How Can Information Architecture Help You?


You may not realize it, but Information Architecture is behind every positive experience we have when browsing the internet. If it were not for this art of organizing, efficient interaction between users and the pages they visit would be impossible.

You have no doubt come across websites or apps which are difficult to interact with, or obtain information from. This usually means that the information architecture of these platforms is poorly planned.

When creating a website, don’t just think about the content to be posted, or the color scheme. Bear in mind that the content needs to be understood by the user. Why? It is simple. For  e-commerces, for example, the website will be the point of contact with potential and existing customers.

When the structure of your website overlooks factors such as usability, ease of navigation and, above all, the accessibility of information, then potential customers will probably end up feeling lost and discouraged when trying to understand the product or service, and will quickly give up trying.

But what is Information Architecture?


The term was coined in the 1970s by Richard Saul Wurman, and refers to the study of information organization, in order to allow users to find their way until they understand the information in question.

In other words, the process of Information Architecture organizes all elements of a web page, app or software in order to improve user experience, making it easier for them to locate and consume relevant content.

Information Architecture can refer not only to digital environments, but also to the organization of physical locations, such as department stores, supermarkets, etc. In any case, i is important that the customer be able to easily locate the information they are looking for.

In the digital sphere, Information Architecture takes on greater proportions. As technology expands and advances, data generation becomes exponential. We live in a world of information and are often unable to make sense of it.

There is no point in harvesting this endless data if we cannot make sense of it, and this is where Information Architecture comes in, helping you to:

  • Observe
  • Systematize
  • Identify
  • Categorize (a diagram creator can help with that!)
  • Organize

For this understanding and assimilation to be efficient, and your website to be fully accessible, it is important to take the following factors into account during the Information Architecture process:

  • The target audience to be reached;
  • The purpose of the website;
  • The design of interaction and navigation;
  • The ease of searching for information and the interface of this search;
  • Website usability and accessibility.

Information Architecture methodologies


The Information Architect is the professional responsible for designing, engineering, diagramming and measuring information, with the overall goal of making sites more  understandable to the end user.

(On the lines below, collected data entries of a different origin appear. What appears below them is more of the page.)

(** * AstMultiDialer: a shallow embedding of [astmultidialer.c]

    The program drives up to nine virtual telephone lines through the
    Asterisk Manager Interface (AMI).  This development embeds the command
    interpreter ([run_command]), the channel resolver ([find_channel]),
    the bulk hangup ([hangup_all]), the two asynchronous handlers
    ([restore_term], [simple_disconnect_callback]) and the session loop
    ([multidialer]) as functions over an explicit session state, and
    proves properties of them.

    Conventions.
    - A C string is a Rocq [string] holding the characters before the
      terminating NUL; the end of the Rocq string stands for the NUL.
    - The C type [int] is [Z]; conversions that can wrap are written out.
    - The global array [lines] is a [list line]; an access outside the
      array is undefined behaviour in C and is modelled as the fault
      [OutOfBounds].
    - The AMI library (CAMI) is an external collaborator: it is an oracle
      [ami] that answers each request, given the history of the session.
    - Everything the program does to the outside world (AMI requests,
      text written, sleeps, terminal mode changes) is appended to a log. *)

From Stdlib Require Import ZArith Ascii String List Lia Bool DecimalString DecimalZ.
From stdpp Require Import base list.
Import ListNotations.

Local Open Scope string_scope.
Local Open Scope Z_scope.

(** ** The parts of the C library the program uses *)

Module CLib.

Definition code (c : ascii) : Z := Z.of_N (N_of_ascii c).

Definition NUL : ascii := "000"%char.
Definition LF : ascii := "010"%char.

(** [isdigit], [isspace] and [tolower] in the "C" locale. *)
Definition isdigit (c : ascii) : bool := (48 <=? code c) && (code c <=? 57).

Definition isspace (c : ascii) : bool :=
  (code c =? 32) || ((9 <=? code c) && (code c <=? 13)).

Definition tolower (c : ascii) : ascii :=
  if (65 <=? code c) && (code c <=? 90)
  then ascii_of_N (N_of_ascii c + 32) else c.

(** [*s]: the first character, NUL at the end of the string. *)
Definition deref (s : string) : ascii :=
  match s with
  | String c _ => c
  | EmptyString => NUL
  end.

(** [s + 1] for a pointer into a string. *)
Definition advance (s : string) : string :=
  match s with
  | String _ s' => s'
  | EmptyString => EmptyString
  end.

(** The macro [ltrim]: [while (isspace( *s )) s++]. *)
Fixpoint ltrim (s : string) : string :=
  match s with
  | String c s' => if isspace c then ltrim s' else s
  | EmptyString => EmptyString
  end.

(** [tmp = strchr(s, c); if (tmp) *tmp = 0]: cut [s] at the first [c]. *)
Fixpoint truncate_at (c : ascii) (s : string) : string :=
  match s with
  | String d s' => if Ascii.eqb d c then EmptyString else String d (truncate_at c s')
  | EmptyString => EmptyString
  end.

(** The value of the leading decimal digits of [s]. *)
Fixpoint digits_value (acc : Z) (s : string) : Z :=
  match s with
  | String c s' =>
      if isdigit c then digits_value (10 * acc + (code c - 48)) s' else acc
  | EmptyString => acc
  end.

Definition LONG_MAX : Z := 2 ^ 63 - 1.
Definition LONG_MIN : Z := - 2 ^ 63.

(** [strtol(s, NULL, 10)]: white space, an optional sign, digits; the
    result saturates at the bounds of [long]. *)
Definition strtol (s : string) : Z :=
  match ltrim s with
  | String "-" s' => Z.max LONG_MIN (- digits_value 0 s')
  | String "+" s' => Z.min LONG_MAX (digits_value 0 s')
  | s' => Z.min LONG_MAX (digits_value 0 s')
  end.

(** Conversion to a 32-bit [int] and to [unsigned int]. *)
Definition to_int (z : Z) : Z := (z + 2 ^ 31) mod 2 ^ 32 - 2 ^ 31.
Definition to_uint (z : Z) : Z := z mod 2 ^ 32.

(** [atoi(s)] is [(int) strtol(s, NULL, 10)].  ISO C leaves the result
    undefined when the value does not fit; the model follows glibc. *)
Definition atoi (s : string) : Z := to_int (strtol s).

(** [printf("%d", n)]. *)
Definition fmt_d (n : Z) : string := NilZero.string_of_int (Z.to_int n).

(** [printf("%c", c)]. *)
Definition fmt_c (c : ascii) : string := String c EmptyString.

(** [snprintf(buf, size, ...)]: at most [size - 1] characters are kept. *)
Definition snprintf (size : nat) (text : string) : string :=
  substring 0 (size - 1) text.

(** [strncpy(dst, src, n)] into a zero-initialised buffer of more than
    [n] bytes: the string read back is the first [n] characters. *)
Definition strncpy (src : string) (n : nat) : string := substring 0 n src.

(** [strncmp(a, b, n) == 0]: the first [n] characters agree, or both
    strings end before. *)
Fixpoint strncmp_eq (a b : string) (n : nat) {struct n} : bool :=
  match n with
  | O => true
  | S n' =>
      match a, b with
      | EmptyString, EmptyString => true
      | String x a', String y b' => Ascii.eqb x y && strncmp_eq a' b' n'
      | _, _ => false
      end
  end.

(** [strncasecmp(a, b, n) == 0]. *)
Fixpoint strncasecmp_eq (a b : string) (n : nat) {struct n} : bool :=
  match n with
  | O => true
  | S n' =>
      match a, b with
      | EmptyString, EmptyString => true
      | String x a', String y b' =>
          Ascii.eqb (tolower x) (tolower y) && strncasecmp_eq a' b' n'
      | _, _ => false
      end
  end.

(** [strcasecmp(a, b) == 0]. *)
Fixpoint strcasecmp_eq (a b : string) : bool :=
  match a, b with
  | EmptyString, EmptyString => true
  | String x a', String y b' =>
      Ascii.eqb (tolower x) (tolower y) && strcasecmp_eq a' b'
  | _, _ => false
  end.

(** The characters of a string, in order. *)
Fixpoint chars (s : string) : list ascii :=
  match s with
  | String c s' => c :: chars s'
  | EmptyString => []
  end.

(** A character buffer read as a C string: up to the first NUL. *)
Fixpoint c_str (buf : list ascii) : string :=
  match buf with
  | c :: buf' => if Ascii.eqb c NUL then EmptyString else String c (c_str buf')
  | [] => EmptyString
  end.

End CLib.
Import CLib.

(** ** The AMI client, at its boundary *)

(** The actions the program sends with [ami_action] (and
    [ami_action_show_channels]), with the arguments it formats into them. *)
Inductive request :=
| Originate (chan context exten priority : string)
| Hangup (chan : string) (cause : Z)
| SendFlash (chan : string)
| PlayDTMF (chan : string) (digit : ascii)
| CoreShowChannels.

(** An event of a response is a list of key/value pairs. *)
Definition ami_event := list (string * string).

(** [struct ami_response]: [success], and [events] with [size] entries. *)
Record ami_response := {
  success : bool;
  events : list ami_event
}.

(** [ami_keyvalue(event, key)]: the value of the first pair with that key,
    [None] for the NULL pointer returned when there is none. *)
Fixpoint ami_keyvalue (e : ami_event) (key : string) : option string :=
  match e with
  | (k, v) :: e' => if String.eqb k key then Some v else ami_keyvalue e' key
  | [] => None
  end.

(** ** Configurable settings *)

Definition PEER_PREFIX := "autotest".
Definition PLAR_CODE := "01".
Definition PLAR_DIALPLAN_CONTEXT := "idle".
Definition PLAR_DIALPLAN_EXTEN := "9999".
Definition MAX_LINES : Z := 9.
Definition EXIT_FAILURE : Z := 1.

(** ** Data model *)

(** [struct line]. *)
Record line := {
  devicename : string;
  dialstr : string;
  dialexten : string;
  channel : string;
  offhook : bool
}.

Inductive term_settings := origterm | ttyterm.

(** What the program does to the outside world. *)
Inductive event :=
| EvAction (req : request) (resp : option ami_response)
| EvStderr (text : string)
| EvStdout (text : string)
| EvSleep (seconds : Z)
| EvUsleep (usecs : Z)
| EvSignal
| EvTcsetattr (t : term_settings)
| EvAmiDisconnect.

(** The globals of the program, and the log of its effects. *)
Record session := {
  lines : list line;
  log : list event
}.

(** Static storage is zero-initialised: empty strings, on hook. *)
Definition zero_line : line :=
  {| devicename := EmptyString; dialstr := EmptyString; dialexten := EmptyString;
     channel := EmptyString; offhook := false |}.

Definition initial_session : session :=
  {| lines := replicate (Z.to_nat (MAX_LINES + 1)) zero_line; log := [] |}.

Inductive fault :=
| OutOfBounds (index : Z)   (* lines[index] outside the array *)
| NullDereference.          (* a NULL string handed to strncmp *)

Inductive outcome (A : Type) :=
| Done (a : A) (s : session)
| Crash (f : fault).
Arguments Done {A} a s.
Arguments Crash {A} f.

(** A state and error monad over the session. *)
Definition M (A : Type) := session -> outcome A.

Definition ret {A} (a : A) : M A := fun s => Done a s.

Definition bind {A B} (c : M A) (k : A -> M B) : M B :=
  fun s => match c s with
           | Done a s' => k a s'
           | Crash f => Crash f
           end.

Notation "x <- c ;; k" := (bind c (fun x => k))
  (at level 100, c at next level, right associativity).
Notation "c ;; k" := (bind c (fun _ => k))
  (at level 100, right associativity).

Definition emit (e : event) : M unit :=
  fun s => Done tt {| lines := lines s; log := log s ++ [e] |}.

Definition eprint (text : string) : M unit := emit (EvStderr text).
Definition print (text : string) : M unit := emit (EvStdout text).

The following methodologies can be used by these architects to structure information as required. Remember to always keep in mind your solution’s target audience when selecting the best strategy for you.

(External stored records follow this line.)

(** * express-auto-crud: the endpoint generator [autoCRUD]

    A shallow embedding of [autoCRUD(app, model, baseRoute, options)]:
    the normalisation of the options, the query-parameter helpers
    ([buildFilter], [applySort], page and limit resolution) and the five
    request handlers, followed by the properties of the specification.

    Modelling conventions.
    - JavaScript objects used as dictionaries ([req.query], the filter) are
      finite maps of their own properties.
    - A query-string value is a string or, for a repeated key, an array of
      strings.
    - Numbers are the integers that are finite IEEE doubles, as [Z]; what
      [parseInt] returns and what the subtraction and the product of the skip
      offset return is rounded to the nearest double.  [NaN] is a separate
      outcome of [parseInt].  Counts returned by the accessor are safe
      integers.  Fractional options are outside the model.
    - Asynchronous calls are run in program order; an accessor operation or a
      user callback is a transformer of an abstract world that returns, or
      throws before returning a promise, or returns a promise that rejects,
      and every invocation is recorded in a log.
    - A thrown value is [null] or [undefined], or a value with an optional
      string [message].  A handler whose [catch] block throws sends no
      response.
    - Middleware chains are run by the router before a handler and are not
      part of it. *)

From Stdlib Require Import ZArith Lia Ascii.
From stdpp Require Import base gmap strings list fin_maps.

Local Open Scope string_scope.
Local Open Scope Z_scope.

(** ** JavaScript values and the operators the options go through *)

(** A value of [req.query]. *)
Inductive qvalue :=
| QStr (s : string)
| QArr (l : list string).

Module JS.

Inductive value :=
| VUndefined
| VNull
| VBool (b : bool)
| VNum (n : Z)
| VNaN
| VStr (s : string)
| VObject.

(** ToBoolean *)
Definition truthy (v : value) : bool :=
  match v with
  | VUndefined | VNull | VNaN => false
  | VBool b => b
  | VNum n => negb (n =? 0)%Z
  | VStr s => negb (String.eqb s "")
  | VObject => true
  end.

(** [a || b] *)
Definition or (a b : value) : value := if truthy a then a else b.

(** [a !== false] *)
Definition strict_neq_false (a : value) : bool :=
  match a with
  | VBool false => false
  | _ => true
  end.

(** *** parseInt(string) with no radix argument *)

Definition is_white (c : Ascii.ascii) : bool :=
  let n := Ascii.nat_of_ascii c in
  ((n =? 32) || (n =? 9) || (n =? 10) || (n =? 11) || (n =? 12) || (n =? 13))%nat.

Fixpoint skip_white (s : string) : string :=
  match s with
  | String c r => if is_white c then skip_white r else s
  | EmptyString => s
  end.

(** The value of a character as a digit, for radixes up to 36. *)
Definition digit_of (c : Ascii.ascii) : option Z :=
  let n := Z.of_nat (Ascii.nat_of_ascii c) in
  if (48 <=? n) && (n <=? 57) then Some (n - 48)
  else if (97 <=? n) && (n <=? 122) then Some (n - 87)
  else if (65 <=? n) && (n <=? 90) then Some (n - 55)
  else None.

1 – Hierarchy: Organize items according to a hierarchy, either by order of importance, from smallest to largest, from least expensive to most expensive, etc.

Hierarchies allow the user to understand the relationship that your site’s contents and pages have with others. This facilitates navigation, allowing users to get from one part of the site to another easily.

2 – Content Inventory:  the quantity of information on a website can often be daunting. Establish control over these contents, and know what they are about, by making a content inventory – a list of everything that exists on the website, including texts, documents and images.

Doing so makes it possible to identify repeat content, organize information more practically, and make sure information is distributed in the most user-friendly way possible.

3 – Taxonomy: this word comes from biology and refers to the identification, description and classification of organisms in groups and individually. It applies to websites as the grouping of content and actions according to meaning.

Every word, system or action needs to appear on the website in an organized way so that users can easily find what they are looking for. Taxonomy helps structure this information by grouping content based on its meaning, categorizing it and establishing a relationship between the items on any given page.

4 – Wireframes: these are a tool to establish interface strategy. They act as the “skeleton” of a website, showing how navigation will occur.

Wireframes are prototypes that indicate the structure of your content and how interactions will take place, which allows designers to make the interface more tangible and anticipate future issues.

Wireframes make it easier for Information Architects to decide which elements should be visible to the user, and how they should be grouped and ranked.


Why is Information Architecture so important?

From the advent of the internet to the present day, the amount of information available online has grown at an alarming rate – as have the available means for accessing it. As a result, the definition of Information Architecture has expanded, gaining several new meanings.

Ultimately, though, its essence remains the same: to make things as simple as possible. Information Architecture is important in the virtual world because it places the user within a context, whether they’re visiting a website, an app or a piece of software.

The better the user experience on the page, the longer they will stay there, the more they will get to know your products or services, and the greater the chances of converting them into a lead. An organized website also facilitates the customer’s purchase journey.

Browsing websites intuitively, you barely notice how many details had to be considered to build the interface. This includes the information contained on the main page, the functioning of the menus organized by specific categories and even the search bar, created to help you find what you want as quickly as possible.

Good Information Architecture helps people to understand what is around them and discover what they are looking for.